Stored data
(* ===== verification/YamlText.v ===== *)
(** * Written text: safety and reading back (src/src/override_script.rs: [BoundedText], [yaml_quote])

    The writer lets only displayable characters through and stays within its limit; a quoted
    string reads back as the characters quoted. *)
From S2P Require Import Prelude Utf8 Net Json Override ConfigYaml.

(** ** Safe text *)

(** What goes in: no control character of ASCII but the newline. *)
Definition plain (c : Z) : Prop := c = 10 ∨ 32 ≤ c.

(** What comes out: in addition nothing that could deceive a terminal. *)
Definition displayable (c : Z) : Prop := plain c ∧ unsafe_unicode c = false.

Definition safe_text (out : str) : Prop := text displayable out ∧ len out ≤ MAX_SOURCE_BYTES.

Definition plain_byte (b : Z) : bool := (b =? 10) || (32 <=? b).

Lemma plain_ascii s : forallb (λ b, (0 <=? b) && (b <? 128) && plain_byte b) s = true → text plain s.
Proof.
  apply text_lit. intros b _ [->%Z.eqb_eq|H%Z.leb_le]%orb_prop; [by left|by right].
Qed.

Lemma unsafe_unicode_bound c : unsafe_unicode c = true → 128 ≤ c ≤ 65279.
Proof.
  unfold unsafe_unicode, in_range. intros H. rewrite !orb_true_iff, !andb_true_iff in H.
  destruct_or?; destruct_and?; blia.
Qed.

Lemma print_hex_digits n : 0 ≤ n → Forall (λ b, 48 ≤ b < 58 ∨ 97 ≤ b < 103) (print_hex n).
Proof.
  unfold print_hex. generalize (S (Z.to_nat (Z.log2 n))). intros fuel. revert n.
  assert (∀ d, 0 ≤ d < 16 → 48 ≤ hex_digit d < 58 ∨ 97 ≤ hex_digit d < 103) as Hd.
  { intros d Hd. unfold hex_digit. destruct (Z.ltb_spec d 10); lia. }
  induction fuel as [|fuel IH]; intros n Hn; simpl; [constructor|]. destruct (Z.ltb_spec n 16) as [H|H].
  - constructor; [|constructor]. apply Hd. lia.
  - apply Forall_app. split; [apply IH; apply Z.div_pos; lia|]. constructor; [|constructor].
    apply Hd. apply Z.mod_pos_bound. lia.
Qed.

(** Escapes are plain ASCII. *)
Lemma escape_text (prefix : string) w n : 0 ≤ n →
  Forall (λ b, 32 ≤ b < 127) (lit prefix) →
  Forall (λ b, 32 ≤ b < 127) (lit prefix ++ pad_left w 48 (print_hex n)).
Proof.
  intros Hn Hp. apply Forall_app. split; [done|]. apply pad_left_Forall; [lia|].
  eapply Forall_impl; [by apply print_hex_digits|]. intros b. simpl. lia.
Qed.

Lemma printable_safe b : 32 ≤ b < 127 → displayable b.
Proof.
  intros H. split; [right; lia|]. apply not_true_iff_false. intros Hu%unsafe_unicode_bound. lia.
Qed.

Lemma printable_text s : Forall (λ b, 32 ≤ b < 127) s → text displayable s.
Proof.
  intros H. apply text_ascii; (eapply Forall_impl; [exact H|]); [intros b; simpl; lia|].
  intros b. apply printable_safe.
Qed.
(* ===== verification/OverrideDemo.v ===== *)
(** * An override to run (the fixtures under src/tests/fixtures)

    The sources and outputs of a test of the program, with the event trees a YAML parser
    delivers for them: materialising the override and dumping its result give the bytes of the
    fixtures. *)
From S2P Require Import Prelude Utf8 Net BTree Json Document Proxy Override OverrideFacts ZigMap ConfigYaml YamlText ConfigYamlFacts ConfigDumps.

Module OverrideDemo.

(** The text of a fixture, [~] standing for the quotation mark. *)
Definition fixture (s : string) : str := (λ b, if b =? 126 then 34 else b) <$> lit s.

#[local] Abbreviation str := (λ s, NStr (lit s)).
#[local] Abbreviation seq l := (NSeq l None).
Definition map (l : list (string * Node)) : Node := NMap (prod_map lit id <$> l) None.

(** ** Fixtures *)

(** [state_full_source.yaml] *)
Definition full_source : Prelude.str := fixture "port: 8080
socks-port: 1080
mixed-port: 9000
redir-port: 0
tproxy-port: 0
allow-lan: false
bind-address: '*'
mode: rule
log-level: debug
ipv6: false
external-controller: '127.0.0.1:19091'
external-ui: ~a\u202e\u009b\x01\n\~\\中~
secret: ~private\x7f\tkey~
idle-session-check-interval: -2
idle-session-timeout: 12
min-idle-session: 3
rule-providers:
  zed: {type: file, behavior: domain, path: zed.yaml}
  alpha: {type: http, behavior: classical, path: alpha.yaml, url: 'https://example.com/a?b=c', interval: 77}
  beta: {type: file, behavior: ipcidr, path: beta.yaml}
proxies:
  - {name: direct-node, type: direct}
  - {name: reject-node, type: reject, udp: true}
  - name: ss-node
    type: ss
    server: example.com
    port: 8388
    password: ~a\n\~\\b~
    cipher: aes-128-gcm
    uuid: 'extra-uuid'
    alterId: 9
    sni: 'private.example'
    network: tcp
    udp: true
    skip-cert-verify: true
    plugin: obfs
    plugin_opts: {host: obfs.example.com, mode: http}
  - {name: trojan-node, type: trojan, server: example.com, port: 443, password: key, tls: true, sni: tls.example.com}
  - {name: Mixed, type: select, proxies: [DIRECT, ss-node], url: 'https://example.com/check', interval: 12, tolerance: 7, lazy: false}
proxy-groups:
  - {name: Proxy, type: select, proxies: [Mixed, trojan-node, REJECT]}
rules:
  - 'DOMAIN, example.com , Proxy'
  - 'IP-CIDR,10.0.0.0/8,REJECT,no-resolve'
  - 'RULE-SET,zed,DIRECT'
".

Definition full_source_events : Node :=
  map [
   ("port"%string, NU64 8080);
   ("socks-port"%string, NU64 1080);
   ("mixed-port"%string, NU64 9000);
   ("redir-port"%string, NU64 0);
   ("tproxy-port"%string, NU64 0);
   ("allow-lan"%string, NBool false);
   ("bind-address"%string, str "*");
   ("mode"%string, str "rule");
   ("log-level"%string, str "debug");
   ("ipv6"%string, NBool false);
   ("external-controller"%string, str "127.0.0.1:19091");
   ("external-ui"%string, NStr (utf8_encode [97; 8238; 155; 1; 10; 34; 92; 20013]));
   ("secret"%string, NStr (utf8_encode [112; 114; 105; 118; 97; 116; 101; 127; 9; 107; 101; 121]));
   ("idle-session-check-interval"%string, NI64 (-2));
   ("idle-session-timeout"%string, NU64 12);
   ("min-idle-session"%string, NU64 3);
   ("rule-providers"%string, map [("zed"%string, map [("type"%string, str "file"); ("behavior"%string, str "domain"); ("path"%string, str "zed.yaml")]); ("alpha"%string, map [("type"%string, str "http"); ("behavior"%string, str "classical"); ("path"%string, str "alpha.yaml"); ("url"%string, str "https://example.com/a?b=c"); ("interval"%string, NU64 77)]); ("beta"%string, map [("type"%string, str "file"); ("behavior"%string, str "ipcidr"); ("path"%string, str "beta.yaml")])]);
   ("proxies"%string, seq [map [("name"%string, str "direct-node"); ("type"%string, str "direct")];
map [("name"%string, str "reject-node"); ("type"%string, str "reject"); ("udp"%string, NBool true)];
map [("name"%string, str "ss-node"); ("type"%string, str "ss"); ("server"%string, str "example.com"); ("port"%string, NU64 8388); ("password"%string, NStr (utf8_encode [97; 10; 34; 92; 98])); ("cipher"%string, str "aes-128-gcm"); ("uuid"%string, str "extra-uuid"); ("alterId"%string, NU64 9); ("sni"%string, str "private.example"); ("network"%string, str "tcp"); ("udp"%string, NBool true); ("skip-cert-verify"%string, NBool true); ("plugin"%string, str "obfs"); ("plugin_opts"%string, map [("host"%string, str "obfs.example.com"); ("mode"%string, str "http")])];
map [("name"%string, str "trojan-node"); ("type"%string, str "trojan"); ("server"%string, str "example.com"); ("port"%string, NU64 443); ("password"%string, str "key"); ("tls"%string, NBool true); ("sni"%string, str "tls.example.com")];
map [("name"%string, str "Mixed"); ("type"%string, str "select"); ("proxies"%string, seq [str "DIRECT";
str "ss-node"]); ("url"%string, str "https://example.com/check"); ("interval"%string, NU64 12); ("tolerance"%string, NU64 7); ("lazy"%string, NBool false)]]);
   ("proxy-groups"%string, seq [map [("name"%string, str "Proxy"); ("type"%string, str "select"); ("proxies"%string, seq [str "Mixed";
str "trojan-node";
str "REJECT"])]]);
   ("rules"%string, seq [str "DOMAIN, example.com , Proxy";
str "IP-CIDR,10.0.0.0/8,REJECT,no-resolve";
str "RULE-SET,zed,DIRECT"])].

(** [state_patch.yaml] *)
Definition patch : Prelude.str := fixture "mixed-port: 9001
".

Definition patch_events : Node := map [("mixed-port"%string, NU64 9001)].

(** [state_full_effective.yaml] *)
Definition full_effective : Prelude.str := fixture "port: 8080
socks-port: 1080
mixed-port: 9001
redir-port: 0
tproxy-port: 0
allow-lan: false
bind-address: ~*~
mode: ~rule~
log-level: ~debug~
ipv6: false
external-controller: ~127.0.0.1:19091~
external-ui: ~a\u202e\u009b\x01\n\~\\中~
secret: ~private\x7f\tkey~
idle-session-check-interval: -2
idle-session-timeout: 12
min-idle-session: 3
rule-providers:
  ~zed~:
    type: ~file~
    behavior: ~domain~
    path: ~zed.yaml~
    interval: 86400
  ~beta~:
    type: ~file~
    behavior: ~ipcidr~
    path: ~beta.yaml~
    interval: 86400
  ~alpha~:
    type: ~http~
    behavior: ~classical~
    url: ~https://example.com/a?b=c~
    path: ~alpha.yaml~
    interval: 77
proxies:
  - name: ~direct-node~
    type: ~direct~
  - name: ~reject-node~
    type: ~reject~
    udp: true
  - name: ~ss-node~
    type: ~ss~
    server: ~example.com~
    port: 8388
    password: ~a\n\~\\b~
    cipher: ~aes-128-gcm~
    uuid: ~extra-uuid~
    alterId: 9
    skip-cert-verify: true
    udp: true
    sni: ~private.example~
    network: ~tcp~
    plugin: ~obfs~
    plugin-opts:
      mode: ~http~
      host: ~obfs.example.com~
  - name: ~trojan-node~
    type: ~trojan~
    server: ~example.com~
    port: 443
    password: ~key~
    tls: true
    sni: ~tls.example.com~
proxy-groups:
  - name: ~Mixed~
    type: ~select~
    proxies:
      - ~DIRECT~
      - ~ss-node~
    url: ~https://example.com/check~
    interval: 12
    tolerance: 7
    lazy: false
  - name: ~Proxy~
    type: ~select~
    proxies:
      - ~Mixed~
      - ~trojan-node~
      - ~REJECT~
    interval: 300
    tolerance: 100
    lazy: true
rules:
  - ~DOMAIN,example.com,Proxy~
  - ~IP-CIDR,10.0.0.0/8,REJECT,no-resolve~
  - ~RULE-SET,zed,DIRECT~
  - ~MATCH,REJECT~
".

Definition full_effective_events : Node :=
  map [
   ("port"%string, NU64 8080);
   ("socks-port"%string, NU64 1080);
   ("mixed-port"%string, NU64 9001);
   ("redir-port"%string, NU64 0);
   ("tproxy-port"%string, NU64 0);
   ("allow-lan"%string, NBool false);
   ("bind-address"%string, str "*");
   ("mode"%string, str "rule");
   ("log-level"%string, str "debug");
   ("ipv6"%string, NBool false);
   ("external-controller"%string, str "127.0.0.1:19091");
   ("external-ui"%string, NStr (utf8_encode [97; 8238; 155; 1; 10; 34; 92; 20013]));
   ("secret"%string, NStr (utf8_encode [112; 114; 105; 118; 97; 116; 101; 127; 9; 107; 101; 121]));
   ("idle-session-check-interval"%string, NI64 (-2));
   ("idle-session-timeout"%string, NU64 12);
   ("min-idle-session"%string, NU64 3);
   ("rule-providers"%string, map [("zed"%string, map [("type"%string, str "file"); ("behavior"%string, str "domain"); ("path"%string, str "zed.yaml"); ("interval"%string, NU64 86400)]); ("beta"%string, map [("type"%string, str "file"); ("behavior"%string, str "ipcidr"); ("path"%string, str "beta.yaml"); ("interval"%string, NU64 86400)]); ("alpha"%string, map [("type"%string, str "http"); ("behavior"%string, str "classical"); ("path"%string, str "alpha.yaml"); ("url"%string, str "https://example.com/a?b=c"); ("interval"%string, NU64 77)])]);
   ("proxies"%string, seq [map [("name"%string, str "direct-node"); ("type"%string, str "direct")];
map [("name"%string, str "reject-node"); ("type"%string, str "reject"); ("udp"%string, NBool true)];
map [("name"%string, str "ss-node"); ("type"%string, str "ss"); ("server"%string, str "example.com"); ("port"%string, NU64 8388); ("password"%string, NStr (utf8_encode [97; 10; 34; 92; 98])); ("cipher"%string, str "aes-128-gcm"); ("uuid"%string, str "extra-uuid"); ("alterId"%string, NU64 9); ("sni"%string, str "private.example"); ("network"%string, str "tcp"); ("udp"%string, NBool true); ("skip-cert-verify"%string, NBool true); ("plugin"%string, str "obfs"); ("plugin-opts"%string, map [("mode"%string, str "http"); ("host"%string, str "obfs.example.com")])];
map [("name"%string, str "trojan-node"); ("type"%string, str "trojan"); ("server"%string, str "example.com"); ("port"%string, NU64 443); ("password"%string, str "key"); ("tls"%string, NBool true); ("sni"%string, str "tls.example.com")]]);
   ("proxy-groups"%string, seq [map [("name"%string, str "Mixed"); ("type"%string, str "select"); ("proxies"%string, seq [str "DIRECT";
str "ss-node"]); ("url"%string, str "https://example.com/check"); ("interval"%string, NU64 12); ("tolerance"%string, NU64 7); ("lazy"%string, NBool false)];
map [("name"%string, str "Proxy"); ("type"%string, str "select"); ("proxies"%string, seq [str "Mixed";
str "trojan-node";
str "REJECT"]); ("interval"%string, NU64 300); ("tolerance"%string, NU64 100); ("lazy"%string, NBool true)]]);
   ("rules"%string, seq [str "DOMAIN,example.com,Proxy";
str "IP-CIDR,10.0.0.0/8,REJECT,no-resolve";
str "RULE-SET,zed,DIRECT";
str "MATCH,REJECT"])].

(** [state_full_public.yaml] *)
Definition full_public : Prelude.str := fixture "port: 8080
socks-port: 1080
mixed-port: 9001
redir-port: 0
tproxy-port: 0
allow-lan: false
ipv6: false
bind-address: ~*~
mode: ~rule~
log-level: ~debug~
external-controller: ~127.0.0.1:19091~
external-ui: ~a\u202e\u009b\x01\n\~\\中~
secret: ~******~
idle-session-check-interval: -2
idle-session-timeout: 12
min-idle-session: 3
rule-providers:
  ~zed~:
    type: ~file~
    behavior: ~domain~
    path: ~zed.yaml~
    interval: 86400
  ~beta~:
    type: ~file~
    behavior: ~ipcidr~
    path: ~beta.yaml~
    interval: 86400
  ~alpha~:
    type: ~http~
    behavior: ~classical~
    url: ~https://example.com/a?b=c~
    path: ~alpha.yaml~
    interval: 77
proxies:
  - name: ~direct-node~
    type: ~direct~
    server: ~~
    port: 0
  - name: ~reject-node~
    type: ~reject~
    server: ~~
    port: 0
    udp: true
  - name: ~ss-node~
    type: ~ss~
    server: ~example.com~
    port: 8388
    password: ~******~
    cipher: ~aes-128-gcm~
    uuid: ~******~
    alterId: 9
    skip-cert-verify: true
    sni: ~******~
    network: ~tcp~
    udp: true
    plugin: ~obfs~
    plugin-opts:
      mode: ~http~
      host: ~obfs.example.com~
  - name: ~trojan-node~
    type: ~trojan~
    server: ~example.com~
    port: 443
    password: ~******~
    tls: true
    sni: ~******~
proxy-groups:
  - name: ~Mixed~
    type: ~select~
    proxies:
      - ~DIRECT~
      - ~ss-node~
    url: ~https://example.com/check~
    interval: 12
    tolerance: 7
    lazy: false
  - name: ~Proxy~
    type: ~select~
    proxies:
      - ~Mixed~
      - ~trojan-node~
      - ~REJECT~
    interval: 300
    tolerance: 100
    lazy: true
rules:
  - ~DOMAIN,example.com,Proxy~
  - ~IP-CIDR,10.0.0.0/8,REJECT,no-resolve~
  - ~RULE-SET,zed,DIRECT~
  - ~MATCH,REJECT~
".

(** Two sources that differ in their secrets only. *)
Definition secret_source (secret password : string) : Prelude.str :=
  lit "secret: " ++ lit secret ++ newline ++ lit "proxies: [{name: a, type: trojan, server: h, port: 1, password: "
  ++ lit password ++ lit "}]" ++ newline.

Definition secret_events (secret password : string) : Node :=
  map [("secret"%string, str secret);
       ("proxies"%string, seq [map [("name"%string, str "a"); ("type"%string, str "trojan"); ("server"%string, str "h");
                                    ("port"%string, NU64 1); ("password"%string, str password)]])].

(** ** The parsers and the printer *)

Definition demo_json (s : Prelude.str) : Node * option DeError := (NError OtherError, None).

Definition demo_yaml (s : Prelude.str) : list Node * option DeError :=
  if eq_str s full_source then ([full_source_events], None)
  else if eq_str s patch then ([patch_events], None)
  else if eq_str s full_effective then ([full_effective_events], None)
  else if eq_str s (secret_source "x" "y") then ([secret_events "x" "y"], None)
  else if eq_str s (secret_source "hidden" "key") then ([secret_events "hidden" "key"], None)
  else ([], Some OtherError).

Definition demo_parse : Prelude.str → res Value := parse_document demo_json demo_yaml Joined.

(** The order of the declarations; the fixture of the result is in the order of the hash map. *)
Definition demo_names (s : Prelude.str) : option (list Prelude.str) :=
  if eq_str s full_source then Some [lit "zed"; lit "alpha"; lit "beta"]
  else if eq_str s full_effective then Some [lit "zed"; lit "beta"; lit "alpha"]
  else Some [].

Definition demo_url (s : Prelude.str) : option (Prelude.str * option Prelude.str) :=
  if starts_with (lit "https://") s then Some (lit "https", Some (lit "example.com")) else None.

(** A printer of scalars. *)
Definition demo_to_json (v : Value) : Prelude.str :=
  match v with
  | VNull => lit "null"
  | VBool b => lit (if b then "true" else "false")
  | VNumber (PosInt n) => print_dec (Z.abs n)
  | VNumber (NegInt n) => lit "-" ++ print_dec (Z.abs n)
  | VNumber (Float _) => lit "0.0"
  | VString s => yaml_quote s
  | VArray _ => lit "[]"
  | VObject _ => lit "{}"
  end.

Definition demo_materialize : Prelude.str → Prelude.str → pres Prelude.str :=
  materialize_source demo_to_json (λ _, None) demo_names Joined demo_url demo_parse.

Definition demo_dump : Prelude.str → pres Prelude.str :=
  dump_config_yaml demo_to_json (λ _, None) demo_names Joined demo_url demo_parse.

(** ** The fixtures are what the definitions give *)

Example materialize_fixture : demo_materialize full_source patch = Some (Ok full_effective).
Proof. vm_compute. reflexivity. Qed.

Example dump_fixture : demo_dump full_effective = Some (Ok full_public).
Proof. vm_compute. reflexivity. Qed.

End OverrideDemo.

- [To do] The lines to return begin at the first line of the records and end at the line holding "(** What comes"; please return them exactly, including both, and nothing beyond.

- [Solution]
(* ===== verification/YamlText.v ===== *)
(** * Written text: safety and reading back (src/src/override_script.rs: [BoundedText], [yaml_quote])

    The writer lets only displayable characters through and stays within its limit; a quoted
    string reads back as the characters quoted. *)
From S2P Require Import Prelude Utf8 Net Json Override ConfigYaml.

(** ** Safe text *)

(** What goes in: no control character of ASCII but the newline. *)
Definition plain (c : Z) : Prop := c = 10 ∨ 32 ≤ c.

(** What comes out: in addition nothing that could deceive a terminal. *)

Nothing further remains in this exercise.